Fifth disease, or erythema infectiousum is a common childhood illness caused by the human parvovirus B19. It is also called 'slapped cheeks' disease, because of the distinctive rash that accompanies this illness. Symptoms are usually mild, and if present, can include a runny nose, sore throat, headache and a low grade fever. About 7-10 days later, your child may develop a very red rash on both of his cheeks, with a pale area around his mouth, giving the appearance that his cheeks have been slapped. These red patches may be warm to the touch, but will be nontender.

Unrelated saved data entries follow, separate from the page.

(* ===== verification/OrigActions.v ===== *)
(** * What the originator's machine does (originator/*.go)

    One definition per action, guard and validator of delegation.go, observing.go and originating.go,
    and the operations of originator.go.  A validator or action that converts its event to the wrong
    type panics, and so does one that reads a heartbeat without a snapshot. *)

From S2P Require Import Prelude StateMachine Selection TxTypes CoordTypes OrigTypes OrigWorld OrigTxActions OrigTxMachine.
From stdpp Require Import sorting.
Import Orig.
Open Scope list_scope.

Abbreviation OAction := (Action OriginatorEvent Originator).
Abbreviation OGuard := (Guard Originator).
Abbreviation OValidator := (Validator OriginatorEvent Originator).

(** [i18n.NewError(ctx, msgs.MsgSequencerInternalError, msg)] around the error of a call. *)
Definition internalError (detail : string) (m : M Originator unit) : M Originator unit := fun o =>
  match m o with
  | (o', Err _) => (o', Err (MsgSequencerInternalError detail))
  | r => r
  end.

(** [txn.GetCurrentState()] *)
Definition otxState (id : uuid) (o : Originator) : OTx.OriginatorTransactionState := currentState (otxMachineOf id o).

Section Actions.
Context `{OrigEnv}.

(** ** delegation.go *)

Definition startDelegationLoop : M Originator unit := modify (fun o =>
  if o_started o then
    match o_delegationLoop o with
    | Some _ => o
    | None => o <| o_delegationLoop := Some (MkDelegationLoop false false) |>
    end
  else o).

Next, a red or pink lacelike rash develops on his arms and legs, as the rash on his cheeks begins to fade. This lacy rash is usually flat, but may be slightly raised, may be mildly itchy, will come and go for a couple of weeks (up to 5 weeks in some cases) and may become worse when your child becomes overheated (after a bath, etc.) or exposed to the sun. The rash may also spread to his buttocks and/or trunk.
Children can also become infected with parvovirus B19 and not have any symptoms.

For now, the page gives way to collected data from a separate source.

#[export] Instance sentOnly_preorder : PreOrder sentOnly.
Proof.
  split.
  - intros o. exists []. destruct o. by rewrite app_nil_r.
  - intros o1 o2 o3 (m & ->) (m' & ->). exists (m ++ m'). destruct o1. simpl. by rewrite app_assoc.
Qed.

Definition requestOf (e : AssembleRequestReceived) : assembleRequestFromCoordinator :=
  MkAssembleRequestFromCoordinator (arr_CoordinatorBlockHeight e) (arr_Coordinator e) (arr_RequestID e) (arr_Expiry e).

Section Assemble.
Context `{OrigEnv}.

(** The request is from the current delegate, within tolerance of this node's height [height], and no
    private data is missing up to the coordinator's low watermark. *)
Definition acceptable (height : Z) (t : originatorTransaction) (e : AssembleRequestReceived) : Prop :=
  arr_Coordinator e = ot_currentDelegate t /\
  (heightDistance (u64 height) (u64 (arr_CoordinatorBlockHeight e)) <= u64 (arr_BlockHeightTolerance e))%Z /\
  oenv_CheckPendingPrivateStateData (i64 (arr_CoordinatorBlockHeight e - arr_BlockHeightTolerance e)) = Ok true.

Lemma respects_sentOnly_sendO msg : respects sentOnly (sendO msg).
Proof. intros o. unfold sendO. destruct (oenv_transport _ _); [done|]. exists [msg]. by destruct o. Qed.

Lemma refusals_sentOnly id event h rule :
  h ∈ assembleRefusals id -> rule ∈ eh_Actions h -> respects sentOnly (ar_Action rule event).
Proof.
  intros Hh Hr. unfold assembleRefusals in Hh. split_members; cbn in Hr; split_members; cbn [ar_Action Act];
    unfold action_SendAssembleRejectionNotCurrentDelegate, action_SendAssembleBlockHeightRejection,
      action_RejectAssemblyPrivateStateDataPending, sendAssembleRejection;
    repeat first [apply respects_sentOnly_sendO | apply respects_log_error | apply respects_crash; apply _
      | apply respects_getOTx; apply _ | apply respects_gets; apply _ | apply respects_bind; [apply _| |intros ?] | case_match].
Qed.

(** What a refresh of the block height leaves. *)
Lemma refresh_effect o :
  let o1 := (refreshOriginatorBlockHeight o).1 in
  o_transactionsByID o1 = o_transactionsByID o /\ o_assemblies o1 = o_assemblies o /\ o_nextUUID o1 = o_nextUUID o /\
  o_signs o1 = o_signs o /\ o_currentBlockHeight o1 = o_liveBlockHeight o /\ o_conf o1 = o_conf o /\ o_outbox o1 = o_outbox o.
Proof.
  cbv zeta. unfold refreshOriginatorBlockHeight, mbind, M_bind, gets, modify, liftR.
  destruct (ComputeEffectiveBlockHeight _ _); [|split_and!; done..]. case_match; [split_and!; done|].
  unfold calculateOriginatorPriorities, resetFailoverIndex. repeat case_match; split_and!; done.
Qed.

Lemma distance_tolerated a b c : (u64 c <? heightDistance a b)%Z = false -> (heightDistance a b <= u64 c)%Z.
Proof. intros E. apply Z.ltb_ge in E. exact E. Qed.

(** Passing the validator of the last handler, or declining the three refusals, is the same. *)
Lemma assembleAcceptable_inv id e t o :
  o_transactionsByID o !! id = Some t ->
  assembleAcceptable id (AssembleRequestReceivedEvent e) o = Ok true -> acceptable (o_currentBlockHeight o) t e.
Proof.
  intros Ht. unfold assembleAcceptable, ValidatorAnd, ValidatorNot, validator_AssembleRequestFromCurrentDelegate, validOTx,
    validator_AssembleBlockHeightToleranceExceeded, validator_IsPrivateStateDataPendingForAssembly. rewrite Ht.
  destruct (String.eqb_spec (arr_Coordinator e) (ot_currentDelegate t)) as [Hc|]; [|discriminate].
  destruct (_ <? _)%Z eqn:Ed; [discriminate|]. simpl.
  destruct (oenv_CheckPendingPrivateStateData _) as [[|]| |] eqn:Ep; try discriminate. intros _.
  split_and!; [done|by apply distance_tolerated|done].
Qed.

Lemma refusals_declined_inv id e t o :
  o_transactionsByID o !! id = Some t ->
  (forall h, h ∈ assembleRefusals id -> matchesHandler (AssembleRequestReceivedEvent e) h o = Ok false) ->
  acceptable (o_currentBlockHeight o) t e.
Proof.
  intros Ht Hall. unfold assembleRefusals in Hall.
  assert (H1 := Hall _ (list_elem_of_here _ _)).
  assert (H2 := Hall _ (list_elem_of_further _ _ _ (list_elem_of_here _ _))).
  assert (H3 := Hall _ (list_elem_of_further _ _ _ (list_elem_of_further _ _ _ (list_elem_of_here _ _)))).
  clear Hall. unfold matchesHandler in *. cbn [eh_Validator OnValid] in *.
  unfold ValidatorNot, validator_AssembleRequestFromCurrentDelegate, validOTx in H1. rewrite Ht in H1.
  destruct (String.eqb_spec (arr_Coordinator e) (ot_currentDelegate t)) as [Hc|]; [|discriminate].
  unfold validator_AssembleBlockHeightToleranceExceeded in H2. injection H2 as H2.
  unfold validator_IsPrivateStateDataPendingForAssembly in H3.
  destruct (oenv_CheckPendingPrivateStateData _) as [[|]| |] eqn:Ep; try discriminate.
  split_and!; [done|by apply distance_tolerated|done].
Qed.
End Assemble.

(** ** Running the actions of a transaction *)

Lemma lookup_setOTx id f o : o_transactionsByID (setOTx id f o) !! id = f <$> o_transactionsByID o !! id.
Proof. unfold setOTx. simpl. by rewrite lookup_alter_eq. Qed.

Lemma getOTx_ok id o t : o_transactionsByID o !! id = Some t -> getOTx id o = (o, Ok t).
Proof. intros Ht. unfold getOTx. by rewrite Ht. Qed.

Section Running.
Context `{OrigEnv}.
Context (id : uuid).

(** Recording the request. *)
Definition recorded (e : AssembleRequestReceived) (t : originatorTransaction) : originatorTransaction :=
  t <| ot_currentDelegate := arr_Coordinator e |> <| ot_latestAssembleRequest := Some (requestOf e) |>.

Lemma run_AssembleRequestReceived e o :
  action_AssembleRequestReceived id (AssembleRequestReceivedEvent e) o = (setOTx id (recorded e) o, Ok tt).
Proof. done. Qed.

(** An assembly of [req] runs for the transaction, and is the one it would cancel; there may be others. *)
Definition assemblyRuns (req : assembleRequestFromCoordinator) (t : originatorTransaction) (o : Originator) : Prop :=
  exists job j, ot_cancelCurrentAssembly t = Some job /\ o_assemblies o !! job = Some j /\
    aj_tx j = id /\ aj_req j = req /\ aj_cancelled j = false.

Lemma run_Assemble event o t req :
  o_transactionsByID o !! id = Some t -> ot_latestAssembleRequest t = Some req ->
  exists o' t', action_Assemble id event o = (o', Ok tt) /\ o_transactionsByID o' !! id = Some t' /\
    ot_latestAssembleRequest t' = Some req /\ ot_stateMachine t' = ot_stateMachine t /\ assemblyRuns req t' o'.
Proof.
  intros Ht Hreq. unfold action_Assemble. rewrite (bind_ok _ _ _ _ _ (getOTx_ok id o t Ht)), Hreq.
  set (o1 := match ot_cancelCurrentAssembly t with
             | None => o
             | Some job => o <| o_assemblies ::= alter (fun j => j <| aj_cancelled := true |>) job |>
             end).
  assert (Hc : cancelAssembly (ot_cancelCurrentAssembly t) o = (o1, Ok tt)) by (subst o1; by destruct (ot_cancelCurrentAssembly t)).
  assert (Ht1 : o_transactionsByID o1 !! id = Some t) by (subst o1; by destruct (ot_cancelCurrentAssembly t)).
  rewrite (bind_ok _ _ _ _ _ Hc). clearbody o1.
  set (job := o_nextUUID o1). set (j := MkAssembleJob id req (pt_PreAssembly (ot_pt t)) (pt_ResolvedVerifiers (ot_pt t)) (ot_localTx t) false).
  set (f := fun t : originatorTransaction => t <| ot_cancelCurrentAssembly := Some job |> <| ot_currentAssemblyRequestID := rq_requestID req |>).
  exists ((setOTx id f (o1 <| o_nextUUID ::= N.succ |>)) <| o_assemblies ::= <[job := j]> |>), (f t). split; [done|].
  split; [simpl; by rewrite lookup_alter_eq, Ht1|]. split_and!; [done|done|]. exists job, j. split; [done|].
  split; [apply lookup_insert_eq|done].
Qed.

Fifth disease is a very common illness, and up to half of teenagers, if tested, will show evidence of having this infection in the past.
About half of the household members that are exposed to someone who develops fifth disease will also become infected, although it can take between 4 and 14 (and up to 21) days for the initial symptoms to begin, and then another 2-3 weeks for the rash to appear. It is less likely for school contacts to become infected, and only about 20% of susceptible children will develop fifth disease after being exposed.
Children with fifth disease are only contagious before the rash appears, so they do not need to be excluded from school or day care once they develop the rash. While this illness is very mild in most children and no treatment is required, if your child has a blood disorder, immune system problems or if you are pregnant, it can rarely cause more serious problems, including aplastic anemia, and you should consult your doctor for advice.
While blood tests are available to confirm an infection or to show that a person had the infection in the past, they are usually reserved for children with chronic medical problems, such as blood and immune system disorders, or pregnant women who are exposed to fifth disease early in their pregnancy.
Adults who get fifth disease can develop a similar illness which can be complicated by arthritis.